Über Werbebotschaften

Programmatische Köpfe und gerupfte Engel

Sie hängen wieder an den Masten und konkurrieren um Aufmerksamkeit. Das Angebot ist, wie immer, größer als die Nachfrage oder als es die bescheidenen Stimmmittel des Wählers sind. Manchen Plakaten sieht man förmlich die Kreativ-Schwerstarbeit der Werbeagenturen an, bei anderen wurden nur routiniert die bekannten Zutaten zusammengeschüttet.

18.09.2017

Von Ulla Steuernagel

CDU und SPD sind sich, wie sie so an den Straßen Spalier stehen, irritierend einig. Beide Parteien spielen ihre Regierungsposition aus. Annette Widmann-Mauz und Martin Rosemann stehen mit Gesicht und Name – für was eigentlich? – na, für sich ein. Sie signalisieren: Wir müssen uns nicht vorstellen, man kennt uns, unsere Köpfe sind Programm genug. Noch ein bisschen in Photoshop aufgehübscht – und fertig.

Die Grüne Partei macht’s gerade umgekehrt. Wir stehen für Inhalte, so lautet der Subtext ihrer Botschaften. Dafür wurden einige Aphorismen-Sammlungen gefleddert: „Umwelt ist nicht alles. Aber ohne Umwelt ist alles nichts.“ Das pinkfarbene Ding hinter dem Text ist eine Weltkugel. Einen pinkfarbenen angebissenen Apfel hinter einem anderen Spruch zum gesunden Essen zu erkennen, fällt deutlich schwerer. Grüne Leitfarben sind – außer eben Grün – auch noch Pink und Gelb. Und ist doch ein Kandidat auf den Plakaten zu sehen, dann wirkt er wie ein gefallener oder gerupfter Engel mit nur einem pinkfarbenen Flügel.

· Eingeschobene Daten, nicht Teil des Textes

(** C6, as the code has it: with a present slot and an accepted PIN the
    answer is the list of the certificates on the token, in order; every
    entry has the label and the DER in base64, and subject, issuer and
    expiry as well when the certificate parses, and only label and DER
    when it does not.  An empty or missing PIN is answered with 400, and
    so is a slot that is not among the present ones. *)
Theorem certificate_list (L : PyLib) (C : Config) (K : PyKCS11Lib) (data : json)
    (slot_id : Z) (s : state) :
  (forall pin lib_path slots certs attrs,
     let l1 := EvOpenSession slot_id :: log s in
     let l2 := EvLogin :: l1 in
     let l3 := EvLogout :: l2 in
     let l4 := EvCloseSession :: l3 in
     cert_reads L C data slot_id pin ->
     obind (py_get data "pkcs11_path" JNull) (get_pkcs11_lib_path C) = Ret lib_path ->
     kc_load K lib_path (log s) = Ret tt ->
     kc_getSlotList K (log s) = Ret slots ->
     In slot_id slots ->
     kc_openSession K slot_id (log s) = Ret tt ->
     kc_login K pin l1 = Ret tt ->
     kc_findObjects K l2 = Ret certs ->
     (forall cert, In cert certs -> kc_getAttributeValue K cert l2 = Ret (attrs cert)) ->
     kc_logout K l3 = Ret tt ->
     kc_closeSession K l4 = Ret tt ->
     api_get_certificate L C K data s
     = (Ret (jsonify [("certificates",
                       JList (map (fun cert => cert_entry L (fst (attrs cert))
                                                 (snd (attrs cert))) certs))], 200),
        State l4 (fs s) (session s)))
  /\ (forall cert_der raw,
        py_getitem (cert_entry L cert_der raw) "label" = Ret (JStr (decode_label L raw))
        /\ py_getitem (cert_entry L cert_der raw) "der_base64"
           = Ret (JStr (b64encode L cert_der))
        /\ (forall subject issuer not_after,
              x509_parse L cert_der = Some (subject, issuer, not_after) ->
              py_getitem (cert_entry L cert_der raw) "subject" = Ret (JStr subject)
              /\ py_getitem (cert_entry L cert_der raw) "issuer" = Ret (JStr issuer)
              /\ py_getitem (cert_entry L cert_der raw) "valid_until"
                 = Ret (JStr not_after))
        /\ (x509_parse L cert_der = None ->
            cert_entry L cert_der raw
            = jsonify [("label", JStr (decode_label L raw));
                       ("der_base64", JStr (b64encode L cert_der))]))
  /\ (forall d,
        PKCS11_AVAILABLE C = true ->
        data = JDict d ->
        obind (py_get data "slot" (JInt 2)) py_int = Ret slot_id ->
        assoc "pin" d = None
        \/ (exists p, assoc "pin" d = Some (JStr p) /\ Py.strip p = "") ->
        exists msg, api_get_certificate L C K data s = (Ret (error_body msg, 400), s))
  /\ (forall pin lib_path slots,
        cert_reads L C data slot_id pin ->
        obind (py_get data "pkcs11_path" JNull) (get_pkcs11_lib_path C) = Ret lib_path ->
        kc_load K lib_path (log s) = Ret tt ->
        kc_getSlotList K (log s) = Ret slots ->
        ~ In slot_id slots ->
        exists msg, api_get_certificate L C K data s = (Ret (error_body msg, 400), s)).
Proof.
  split; [|split; [|split]].
  - intros pin lib_path slots certs attrs l1 l2 l3 l4 Hreads Hpath Hload Hslots Hin
      Hopen Hlogin Hfind Hattrs Hlogout Hclose.
    rewrite (api_get_certificate_try L C K data slot_id pin s Hreads).
    unfold try_except, cert_body.
    unfold obind in Hpath.
    unfold bind at 1. unfold lift at 1.
    destruct (py_get data "pkcs11_path" JNull) as [custom_path|]; [|discriminate].
    unfold bind at 1. unfold lift at 1. rewrite Hpath.
    unfold bind at 1. unfold call at 1. rewrite Hload.
    unfold bind at 1. unfold call at 1. rewrite Hslots.
    rewrite (proj2 (existsb_eqb_In slot_id slots) Hin). cbn [negb].
    unfold bind at 1. unfold call at 1. rewrite Hopen.
    unfold bind at 1. unfold emit at 1. simpl.
    unfold bind at 1. unfold call at 1. simpl. fold l1. rewrite Hlogin.
    unfold bind at 1. unfold emit at 1. simpl.
    unfold bind at 1. unfold call at 1. simpl. fold l2. rewrite Hfind.
    unfold bind at 1.
    rewrite (cert_loop_run L K attrs certs [] (State l2 (fs s) (session s)) Hattrs).
    unfold bind at 1. unfold emit at 1. simpl.
    unfold bind at 1. unfold call at 1. simpl. fold l3. rewrite Hlogout.
    unfold bind at 1. unfold emit at 1. simpl.
    unfold bind at 1. unfold call at 1. simpl. fold l4. rewrite Hclose.
    reflexivity.
  - intros cert_der raw. unfold cert_entry.
    destruct (x509_parse L cert_der) as [[[subject issuer] not_after]|].
    + split; [reflexivity | split; [reflexivity | split]].
      * intros ? ? ? [= <- <- <-]. repeat split.
      * discriminate.
    + split; [reflexivity | split; [reflexivity | split]].
      * discriminate.
      * reflexivity.
  - intros d Hav -> Hslot Hpin. unfold api_get_certificate. rewrite Hav. cbn [negb].
    destruct (truthy (JDict d)) eqn:Htruthy; cbn [negb]; [|now eexists].
    unfold obind in Hslot.
    unfold bind at 1. unfold lift at 1.
    destruct (py_get (JDict d) "slot" (JInt 2)) as [slot_v|]; [|discriminate].
    unfold bind at 1. unfold lift at 1. rewrite Hslot.
    unfold bind at 1. unfold lift at 1. unfold py_get.
    destruct Hpin as [-> | (p & -> & Hp)]; simpl.
    + now eexists.
    + rewrite Hp. now eexists.
  - intros pin lib_path slots Hreads Hpath Hload Hslots Hnot.
    rewrite (api_get_certificate_try L C K data slot_id pin s Hreads).
    unfold try_except, cert_body.
    unfold obind in Hpath.
    unfold bind at 1. unfold lift at 1.
    destruct (py_get data "pkcs11_path" JNull) as [custom_path|]; [|discriminate].
    unfold bind at 1. unfold lift at 1. rewrite Hpath.
    unfold bind at 1. unfold call at 1. rewrite Hload.
    unfold bind at 1. unfold call at 1. rewrite Hslots.
    destruct (existsb (Z.eqb slot_id) slots) eqn:Hex.
    + apply existsb_eqb_In in Hex. now destruct Hnot.
    + simpl. now eexists.
Qed.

Die Linke ist mal wieder konservativ. Ihre Plakate orientieren sich am „Bild“- Layout. Rote Balkenschrift, unruhige Grafik und überm Kopf von Kandidatin Heike Hänsel stehen die nicht ganz überraschenden Versprechen: „Sozial. Gerecht. Frieden. Für alle.“ Vor 30 Jahren hätte die bedeutungsvoll gesetzte Interpunktion vielleicht noch einen Hauch von Modernität vermittelt.

Am auffälligsten um eine neue Wahlwerbeästhetik bemüht sich die Partei, die es auch am nötigsten hat: die FDP. Ihr Coverboy und Hauptdarsteller Christian Lindner eignet sich hervorragend dafür. Ein Machertyp eben: „Digital first. Bedenken second“, findet er nämlich. Dieser Mann besitzt sogar den Mut, seinem Wahlvolk nicht ins Auge zu schauen. „Ungeduld ist auch eine Tugend“ steht als Original-Lindner-Zitat dabei. Wie unangepasst ist das denn? Hier bürstet einer eine vielzitierte Schwäche, zu der sich Kandidaten in Bewerbungsgesprächen völlig risikofrei bekennen können, zur Stärke um. Daneben steht noch ganz viel Kleingedrucktes. Ob das nun enthält: „Mit Ihrem Kreuz haben Sie soeben einen SUV gekauft“ oder ähnliches, interessiert eh niemand. Das Kleingedruckte ist grafisches Dekor. Es soll ja nur die Anmutung von Inhalt rüberbringen.

Dankbarkeit ist keine besonders schicke Tugend, aber sie kommt auf angesichts von Wahlplakaten, die erfrischend aus dem Rudel der Stimmenbuhler ausbrechen. „Mach keinen Scheiß mit deinem Kreuz“, warnt eine Jesusfigur. Auch der „Kançler!“ mit dem furchterregend dreinschauenden Spaßmacher Serdar Somuncu verdient Respekt, genau wie die mit Bananen auf der Neckarbrücke posierende Ina Mecke: „Warum nicht mal ein Ossi?“ Die längste Säule auf die noch nicht gestellte Sonntagsfrage: Wer macht die lustigste Werbung? verdient jedenfalls mit Abstand „Die Partei“.